Looking back at the PyRobot architecture, we can see several areas in which robot mechanics are abstracted via machine learning models. Here are some examples of the most relevant ones:

· Visual SLAM: The PyRobot framework includes Visual SLAM algorithms that provide more accurate odometry as compared to odometry that is derived purely from inertial sensors on the base. Specifically, PyRobot uses the ORB-SLAM2 model to process visual information from its cameras.

· Learned Visual Navigation: PyRobot includes learned policies for visual navigation in the in the Lo-CoBot environment. Specifically, PyRobot uses cognitive planning and visual policies models optimized for navigation environments.

· Grasping: PyRobot includes a learned-based grasping algorithm to grasp objects placed on the ground from RGB images. The model is trained on data from people’s homes and is robust to a wide variety of objects and backgrounds.

· Pushing: PyRobot includes a heuristic-based pushing algorithm which leverages depth and texture sensors to move an object effectively.

PyRobot is currently integrated with a number of real robots and simulator environments which facilitates the tasks for researchers. The current version of PyRobot supports the following integrations:

· LoCoBot: LoCoBot is a low-cost mobile manipulator platform built for easy setup and benchmarking robot learning research.

· Sawyer: The Sawyer is a 7-DOF collaborative robot arm from Rethink Robotics. PyRobot interfaces with the Intera SDK provided with the Sawyer.

· Gazebo: Gazebo is a a 3D rigid body simulator popular in the robotics community. For LoCoBot and LoCoBot-Lite, PyRobot supports tight integration with Gazebo i.e., the same code can be run on both Gazebo and the real robot.

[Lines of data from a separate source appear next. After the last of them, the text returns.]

(* ===== verification/Store.v ===== *)
(** * The store

    The tables of [src/packages/dispatch/src/db/schema.ts] as one record, and
    the data-access classes of [src/packages/dispatch/src/repositories/] as
    functions on it: a read is a function of the database, a write a function
    from database to database.  [writeEvent] of [events/eventWriter.ts] is the
    one way into the event log. *)
From Stdlib Require Import Ascii.
From S2P Require Import Prelude Json Types EventChain.

(** ** The world outside the repository

    What the services call that is not their own code: the SHA-256 digest and
    the random source of [node:crypto], [Date.prototype.toISOString], the
    collation of the host's locale, the process environment, the file system
    and the [git] binary. *)
Record GitResult := mk_GitResult {
  git_status : Z;
  git_stdout : string;
  git_truncated : bool
}.

Class Env := {
  sha256_hex : string → string;
  randomUUID : nat → string;
  random_base64url : nat → string;
  toISOString : instant → string;
  localeCompare : string → string → comparison;
  process_env : string → option string;
  existsSync : string → bool;
  runGit : string → list string → GitResult
}.

(** The database: one field per table the modelled code touches, the two
    clocks (the injected [Clock] and [Date]) and how much randomness has been
    drawn.  A table keyed by an id is a finite map; a table without one is a
    list in rowid order.  [scope_repos] holds (repo, node) pairs,
    [ticket_scope_nodes] holds (ticket, node, relation), the capability tables
    hold (owner, capability). *)
Record db := mk_db {
  clock_now : instant;
  wall_now : instant;
  entropy : nat;
  tickets : gmap string Ticket;
  ticket_claims : gmap string TicketClaim;
  agents : gmap string Agent;
  agent_capabilities : list (string * string);
  ticket_required_capabilities : list (string * string);
  acceptance_criteria : gmap string AcceptanceCriterion;
  evidence : list Evidence;
  decisions : gmap string Decision;
  ticket_decisions : list TicketDecision;
  ticket_dependencies : list TicketDependency;
  repositories : gmap string Repository;
  ticket_repos : list TicketRepo;
  ticket_repo_delivery : list TicketRepoDelivery;
  scope_repos : list (string * string);
  ticket_scope_nodes : list (string * string * string);
  paused_deliveries : gmap string PausedDelivery;
  rework_attempts : list ReworkAttempt;
  work_events : list ChainRow
}.

Definition set_entropy (v : nat) (r : db) : db :=
  mk_db (r.(clock_now)) (r.(wall_now)) v (r.(tickets)) (r.(ticket_claims)) (r.(agents)) (r.(agent_capabilities)) (r.(ticket_required_capabilities)) (r.(acceptance_criteria)) (r.(evidence)) (r.(decisions)) (r.(ticket_decisions)) (r.(ticket_dependencies)) (r.(repositories)) (r.(ticket_repos)) (r.(ticket_repo_delivery)) (r.(scope_repos)) (r.(ticket_scope_nodes)) (r.(paused_deliveries)) (r.(rework_attempts)) (r.(work_events)).
Definition set_tickets (v : gmap string Ticket) (r : db) : db :=
  mk_db (r.(clock_now)) (r.(wall_now)) (r.(entropy)) v (r.(ticket_claims)) (r.(agents)) (r.(agent_capabilities)) (r.(ticket_required_capabilities)) (r.(acceptance_criteria)) (r.(evidence)) (r.(decisions)) (r.(ticket_decisions)) (r.(ticket_dependencies)) (r.(repositories)) (r.(ticket_repos)) (r.(ticket_repo_delivery)) (r.(scope_repos)) (r.(ticket_scope_nodes)) (r.(paused_deliveries)) (r.(rework_attempts)) (r.(work_events)).
Definition set_ticket_claims (v : gmap string TicketClaim) (r : db) : db :=
  mk_db (r.(clock_now)) (r.(wall_now)) (r.(entropy)) (r.(tickets)) v (r.(agents)) (r.(agent_capabilities)) (r.(ticket_required_capabilities)) (r.(acceptance_criteria)) (r.(evidence)) (r.(decisions)) (r.(ticket_decisions)) (r.(ticket_dependencies)) (r.(repositories)) (r.(ticket_repos)) (r.(ticket_repo_delivery)) (r.(scope_repos)) (r.(ticket_scope_nodes)) (r.(paused_deliveries)) (r.(rework_attempts)) (r.(work_events)).
Definition set_agents (v : gmap string Agent) (r : db) : db :=
  mk_db (r.(clock_now)) (r.(wall_now)) (r.(entropy)) (r.(tickets)) (r.(ticket_claims)) v (r.(agent_capabilities)) (r.(ticket_required_capabilities)) (r.(acceptance_criteria)) (r.(evidence)) (r.(decisions)) (r.(ticket_decisions)) (r.(ticket_dependencies)) (r.(repositories)) (r.(ticket_repos)) (r.(ticket_repo_delivery)) (r.(scope_repos)) (r.(ticket_scope_nodes)) (r.(paused_deliveries)) (r.(rework_attempts)) (r.(work_events)).
Definition set_agent_capabilities (v : list (string * string)) (r : db) : db :=
  mk_db (r.(clock_now)) (r.(wall_now)) (r.(entropy)) (r.(tickets)) (r.(ticket_claims)) (r.(agents)) v (r.(ticket_required_capabilities)) (r.(acceptance_criteria)) (r.(evidence)) (r.(decisions)) (r.(ticket_decisions)) (r.(ticket_dependencies)) (r.(repositories)) (r.(ticket_repos)) (r.(ticket_repo_delivery)) (r.(scope_repos)) (r.(ticket_scope_nodes)) (r.(paused_deliveries)) (r.(rework_attempts)) (r.(work_events)).
Definition set_ticket_required_capabilities (v : list (string * string)) (r : db) : db :=
  mk_db (r.(clock_now)) (r.(wall_now)) (r.(entropy)) (r.(tickets)) (r.(ticket_claims)) (r.(agents)) (r.(agent_capabilities)) v (r.(acceptance_criteria)) (r.(evidence)) (r.(decisions)) (r.(ticket_decisions)) (r.(ticket_dependencies)) (r.(repositories)) (r.(ticket_repos)) (r.(ticket_repo_delivery)) (r.(scope_repos)) (r.(ticket_scope_nodes)) (r.(paused_deliveries)) (r.(rework_attempts)) (r.(work_events)).
(** Time passes: the two clocks of the environment move. *)
Definition set_clocks (now wall : instant) (r : db) : db :=
  mk_db now wall (r.(entropy)) (r.(tickets)) (r.(ticket_claims)) (r.(agents)) (r.(agent_capabilities)) (r.(ticket_required_capabilities)) (r.(acceptance_criteria)) (r.(evidence)) (r.(decisions)) (r.(ticket_decisions)) (r.(ticket_dependencies)) (r.(repositories)) (r.(ticket_repos)) (r.(ticket_repo_delivery)) (r.(scope_repos)) (r.(ticket_scope_nodes)) (r.(paused_deliveries)) (r.(rework_attempts)) (r.(work_events)).
Definition set_acceptance_criteria (v : gmap string AcceptanceCriterion) (r : db) : db :=
  mk_db (r.(clock_now)) (r.(wall_now)) (r.(entropy)) (r.(tickets)) (r.(ticket_claims)) (r.(agents)) (r.(agent_capabilities)) (r.(ticket_required_capabilities)) v (r.(evidence)) (r.(decisions)) (r.(ticket_decisions)) (r.(ticket_dependencies)) (r.(repositories)) (r.(ticket_repos)) (r.(ticket_repo_delivery)) (r.(scope_repos)) (r.(ticket_scope_nodes)) (r.(paused_deliveries)) (r.(rework_attempts)) (r.(work_events)).
Definition set_evidence (v : list Evidence) (r : db) : db :=
  mk_db (r.(clock_now)) (r.(wall_now)) (r.(entropy)) (r.(tickets)) (r.(ticket_claims)) (r.(agents)) (r.(agent_capabilities)) (r.(ticket_required_capabilities)) (r.(acceptance_criteria)) v (r.(decisions)) (r.(ticket_decisions)) (r.(ticket_dependencies)) (r.(repositories)) (r.(ticket_repos)) (r.(ticket_repo_delivery)) (r.(scope_repos)) (r.(ticket_scope_nodes)) (r.(paused_deliveries)) (r.(rework_attempts)) (r.(work_events)).
Definition set_decisions (v : gmap string Decision) (r : db) : db :=
  mk_db (r.(clock_now)) (r.(wall_now)) (r.(entropy)) (r.(tickets)) (r.(ticket_claims)) (r.(agents)) (r.(agent_capabilities)) (r.(ticket_required_capabilities)) (r.(acceptance_criteria)) (r.(evidence)) v (r.(ticket_decisions)) (r.(ticket_dependencies)) (r.(repositories)) (r.(ticket_repos)) (r.(ticket_repo_delivery)) (r.(scope_repos)) (r.(ticket_scope_nodes)) (r.(paused_deliveries)) (r.(rework_attempts)) (r.(work_events)).
Definition set_ticket_decisions (v : list TicketDecision) (r : db) : db :=
  mk_db (r.(clock_now)) (r.(wall_now)) (r.(entropy)) (r.(tickets)) (r.(ticket_claims)) (r.(agents)) (r.(agent_capabilities)) (r.(ticket_required_capabilities)) (r.(acceptance_criteria)) (r.(evidence)) (r.(decisions)) v (r.(ticket_dependencies)) (r.(repositories)) (r.(ticket_repos)) (r.(ticket_repo_delivery)) (r.(scope_repos)) (r.(ticket_scope_nodes)) (r.(paused_deliveries)) (r.(rework_attempts)) (r.(work_events)).
Definition set_ticket_dependencies (v : list TicketDependency) (r : db) : db :=
  mk_db (r.(clock_now)) (r.(wall_now)) (r.(entropy)) (r.(tickets)) (r.(ticket_claims)) (r.(agents)) (r.(agent_capabilities)) (r.(ticket_required_capabilities)) (r.(acceptance_criteria)) (r.(evidence)) (r.(decisions)) (r.(ticket_decisions)) v (r.(repositories)) (r.(ticket_repos)) (r.(ticket_repo_delivery)) (r.(scope_repos)) (r.(ticket_scope_nodes)) (r.(paused_deliveries)) (r.(rework_attempts)) (r.(work_events)).
Definition set_paused_deliveries (v : gmap string PausedDelivery) (r : db) : db :=
  mk_db (r.(clock_now)) (r.(wall_now)) (r.(entropy)) (r.(tickets)) (r.(ticket_claims)) (r.(agents)) (r.(agent_capabilities)) (r.(ticket_required_capabilities)) (r.(acceptance_criteria)) (r.(evidence)) (r.(decisions)) (r.(ticket_decisions)) (r.(ticket_dependencies)) (r.(repositories)) (r.(ticket_repos)) (r.(ticket_repo_delivery)) (r.(scope_repos)) (r.(ticket_scope_nodes)) v (r.(rework_attempts)) (r.(work_events)).
Definition set_rework_attempts (v : list ReworkAttempt) (r : db) : db :=
  mk_db (r.(clock_now)) (r.(wall_now)) (r.(entropy)) (r.(tickets)) (r.(ticket_claims)) (r.(agents)) (r.(agent_capabilities)) (r.(ticket_required_capabilities)) (r.(acceptance_criteria)) (r.(evidence)) (r.(decisions)) (r.(ticket_decisions)) (r.(ticket_dependencies)) (r.(repositories)) (r.(ticket_repos)) (r.(ticket_repo_delivery)) (r.(scope_repos)) (r.(ticket_scope_nodes)) (r.(paused_deliveries)) v (r.(work_events)).
Definition set_work_events (v : list ChainRow) (r : db) : db :=
  mk_db (r.(clock_now)) (r.(wall_now)) (r.(entropy)) (r.(tickets)) (r.(ticket_claims)) (r.(agents)) (r.(agent_capabilities)) (r.(ticket_required_capabilities)) (r.(acceptance_criteria)) (r.(evidence)) (r.(decisions)) (r.(ticket_decisions)) (r.(ticket_dependencies)) (r.(repositories)) (r.(ticket_repos)) (r.(ticket_repo_delivery)) (r.(scope_repos)) (r.(ticket_scope_nodes)) (r.(paused_deliveries)) (r.(rework_attempts)) v.

Abbreviation Op := (M db error).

PyRobot is a very solid attempt to streamline robotic research by enabling a bridge to apply deep learning models to robotic environment without requiring deep domain expertise. Combining the high level APIs of PyRobot with the availability of inexpensive robotic environments such as LoCoBot drastically lowers the barriers of entry for robotics research. Abstracting away the hardware characteristics will also help to benchmark how different models perform on different environments. As PyRobot evolves, it will support more deep learning frameworks and robotic environments which should streamline its adoption for robotic research.